By 10:00 P.M. the Estonia had passed north of a lighthouse called Osmussaar and was moving through the open ocean in deteriorating weather, with rain, strong winds, and an overcast scudding low and fast across steep seas. The ship was still running at full power, but it was slowed now to 17 knots by the impacts of the waves, which rose regularly to ten feet and higher. Sheets of salt water were torn loose by the plunging and driving of the bow. They swept as heavy spray across the foredeck, and rained against the window-lined superstructure, as high as the upper decks and the navigation bridge.
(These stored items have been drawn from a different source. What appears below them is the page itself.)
(** C10.  Let an environment be stored under a name that ends in
    [.JSON], and let a request address it by that name, in any letter
    case.  The middleware looks up the name without its last five
    characters: it answers 404 or attaches another environment, whose name
    is that prefix.  Whatever the method of the request to
    [/environments/<name>], the stored environment is still in the table
    afterwards, as it was, and it is never the data of the response. *)
Theorem json_named_environment_unreachable collate st e param :
  store_ok st ->
  In e (environments st) ->
  endsWith (Environment.name e) ".JSON" = true ->
  toUpperCase param = Environment.name e ->
  lookup_name param
  = Js.substring (Environment.name e) 0 (String.length (Environment.name e) - 5)
  /\ match findEnvironment st param with
     | inl r => status_of r = Some 404
     | inr e' => Environment.name e' = lookup_name param /\ e' <> e
     end
  /\ forall m b,
       let out := app collate st (request m ["environments"; param] b) in
       In e (environments (db out))
       /\ forall message, response out <> Respond 200 (EnvironmentData message e).
Proof.
  intros Hok He Hsuffix Hparam.
  pose proof (findEnvironment_json st e param Hsuffix Hparam) as Hfind.
  assert (Hup : endsWith (toUpperCase param) ".JSON" = true) by now rewrite Hparam.
  split; [|split].
  - destruct (lookup_name_json param Hup) as [E _]. now rewrite E, Hparam.
  - destruct (findEnvironment st param) as [r|e']; [now subst r|].
    destruct Hfind as (_ & Hn & Hne). split; [exact Hn | congruence].
  - (* another environment of the table has another id *)
    assert (Hid : forall e', In e' (environments st) ->
              Environment.name e' <> Environment.name e ->
              Environment.id e' <> Environment.id e).
    { intros e' He' Hne E. apply Hne. f_equal.
      apply (NoDup_map_inj Environment.id (environments st));
        [apply Hok | exact He' | exact He | exact E]. }
    assert (Hnonempty : parameter param = true).
    { unfold parameter. apply negb_true_iff, String.eqb_neq. intros ->.
      rewrite <- Hparam in Hsuffix. discriminate Hsuffix. }
    intros m b out. unfold out, app, request. simpl.
    change (literal "environments" "environments") with true.
    rewrite Hnonempty. simpl.
    destruct m.
    + (* GET *)
      destruct (json_parameter param) as [prefix|] eqn:Hjson.
      * unfold get_environment_json, with_environment.
        destruct (findEnvironment st prefix) as [r|e0] eqn:Hf0.
        -- apply findEnvironment_inl in Hf0 as [_ ->]. simpl. split; [exact He|].
           intros message. discriminate.
        -- destruct (Environment_findByPk st (Environment.id e0)) as [[e1 vs]|];
             simpl; (split; [exact He | intros message; discriminate]).
      * unfold get_environment, with_environment.
        destruct (findEnvironment st param) as [r|e']; simpl.
        -- subst r. split; [exact He | intros message; discriminate].
        -- destruct Hfind as (_ & _ & Hne). split; [exact He|].
           intros message [= _ E]. apply Hne. now rewrite E.
    + (* POST *)
      simpl. split; [exact He | intros message; discriminate].
    + (* PUT *)
      unfold put_environment, with_environment.
      destruct (findEnvironment st param) as [r|e']; simpl.
      * subst r. split; [exact He | intros message; discriminate].
      * destruct Hfind as (He' & _ & Hne).
        destruct (Environment_update_returns st e' (description b)) as [e'' Hu].
        pose proof (in_environments_after_update st e e' (description b) He
                      (Hid e' He' Hne)) as Hstay.
        rewrite Hu. simpl. split; [exact Hstay|].
        intros message [= _ E]. apply Environment_update_id in Hu as [_ Hn].
        apply Hne. now rewrite <- Hn, E.
    + (* PATCH *)
      unfold patch_environment, with_environment.
      destruct (findEnvironment st param) as [r|e']; simpl.
      * subst r. split; [exact He | intros message; discriminate].
      * destruct Hfind as (He' & _ & Hne).
        destruct (is_defined (description b)).
        -- destruct (Environment_update_returns st e' (description b)) as [e'' Hu].
           pose proof (in_environments_after_update st e e' (description b) He
                         (Hid e' He' Hne)) as Hstay.
           rewrite Hu. simpl. split; [exact Hstay|].
           intros message [= _ E]. apply Environment_update_id in Hu as [_ Hn].
           apply Hne. now rewrite <- Hn, E.
        -- simpl. split; [exact He|].
           intros message [= _ E]. apply Hne. now rewrite E.
    + (* DELETE *)
      unfold delete_environment, with_environment.
      destruct (findEnvironment st param) as [r|e']; simpl.
      * subst r. split; [exact He | intros message; discriminate].
      * destruct Hfind as (He' & _ & Hne). split; [|intros message; discriminate].
        apply filter_In. split; [exact He|].
        apply negb_true_iff, Z.eqb_neq. intros E. now apply (Hid e' He' Hne).
Qed.

Lemma json_named_environment_unreachable_witness :
  lookup_name "a.json" = "A"
  /\ In (Environment.mk 1 "A.JSON" None)
        (environments
           (db (app String.leb json_store
                  (request DELETE ["environments"; "a.json"] no_body)))).
Proof.
  pose proof (json_named_environment_unreachable String.leb json_store
                (Environment.mk 1 "A.JSON" None) "a.json"
                (run_store_ok String.leb json_session Db.empty store_ok_empty)
                (or_introl eq_refl) eq_refl eq_refl) as (Hname & _ & Hreq).
  split; [exact Hname | apply (Hreq DELETE no_body)].
Defined.
End JsonSuffix.

(* ===================================================================== *)
(** ** What a request does to the store, and that it is answered *)
(* ===================================================================== *)

Section Outcomes.
Import Js Db Server.
Context (collate : string -> string -> bool).

(** A property of outcomes that holds of every reply that keeps the store
    and of the global error handler holds of a handler behind
    [findEnvironment] when it holds of the handler's body. *)
Lemma with_environment_outcome (P : Outcome -> Prop) st env_name k :
  (forall r, findEnvironment st env_name = inl r -> P (reply st r)) ->
  (forall e, findEnvironment st env_name = inr e -> P (k e)) ->
  P (with_environment st env_name k).
Proof.
  intros Hr Hk. unfold with_environment.
  destruct (findEnvironment st env_name) as [r|e]; auto.
Qed.

Lemma with_variable_outcome (P : Outcome -> Prop) st env_name var_name k :
  (forall r, findEnvironment st env_name = inl r -> P (reply st r)) ->
  (forall e r, findEnvironment st env_name = inr e ->
               findVariable st e var_name = inl r -> P (reply st r)) ->
  (forall e v, findEnvironment st env_name = inr e ->
               findVariable st e var_name = inr v -> P (k e v)) ->
  P (with_variable st env_name var_name k).
Proof.
  intros Hr Hv Hk. unfold with_variable. apply with_environment_outcome; [exact Hr|].
  intros e He. destruct (findVariable st e var_name) as [r|v] eqn:E; eauto.
Qed.
(** [Math.min(...xs)] and [Math.max(...xs)] on a list that is not empty
    (a group of sessions never is; the empty case stands for the
    infinities, which no timestamp holds). *)
Definition Math_min (xs : list Z) : Z :=
  match xs with [] => 0 | x :: r => fold_left Z.min r x end.
Definition Math_max (xs : list Z) : Z :=
  match xs with [] => 0 | x :: r => fold_left Z.max r x end.

(** [sessionsByProject]: the sessions grouped by [projectID]. *)
Definition groupByProject (sessions : list SessionInfo.t)
  : JsMap.t (list SessionInfo.t) :=
  fold_left
    (fun sessionsByProject session =>
       let projectSessions :=
         match JsMap.get (SessionInfo.projectID session) sessionsByProject with
         | Some l => l
         | None => []
         end in
       JsMap.set (SessionInfo.projectID session)
         (projectSessions ++ [session]) sessionsByProject)
    sessions [].

Definition totalSize (projectSessions : list SessionInfo.t) : Z :=
  fold_left (fun sum s => sum + SessionInfo.sizeBytes s) projectSessions 0.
Though the motions of the hull were complex, the ride was rough mostly just in pitch and not in roll, because the waves, unlike the winds, came from nearly straight ahead. The ship heaved upward and vibrated in the heaviest water, and slammed down into the troughs, sometimes with a crash. The motions were difficult to predict even for the crew. Some passengers grew seasick, and retired to their cabins to suffer in private. This was not the best tactic, since most of the cabins were located forward in the ship, where the motion was most violent. For anyone feeling sick, just getting to them would have been a trial. The interior hallways of the accommodation sections were windowless, fluorescent-lit passageways, smelling of aluminum and plastic, and barely wide enough for two people to pass. They ran fore and aft, and had branches from side to side. With their twenty-four-hour lighting and long rows of anonymous, closely spaced cabin doors, they gave those parts of the ship an institutional allure not much different from that of modern prison galleries. Moreover, the cabins themselves were smaller than cells, and though this must have been unimaginable to even the most miserable of their occupants that night, many soon turned into traps and then coffins.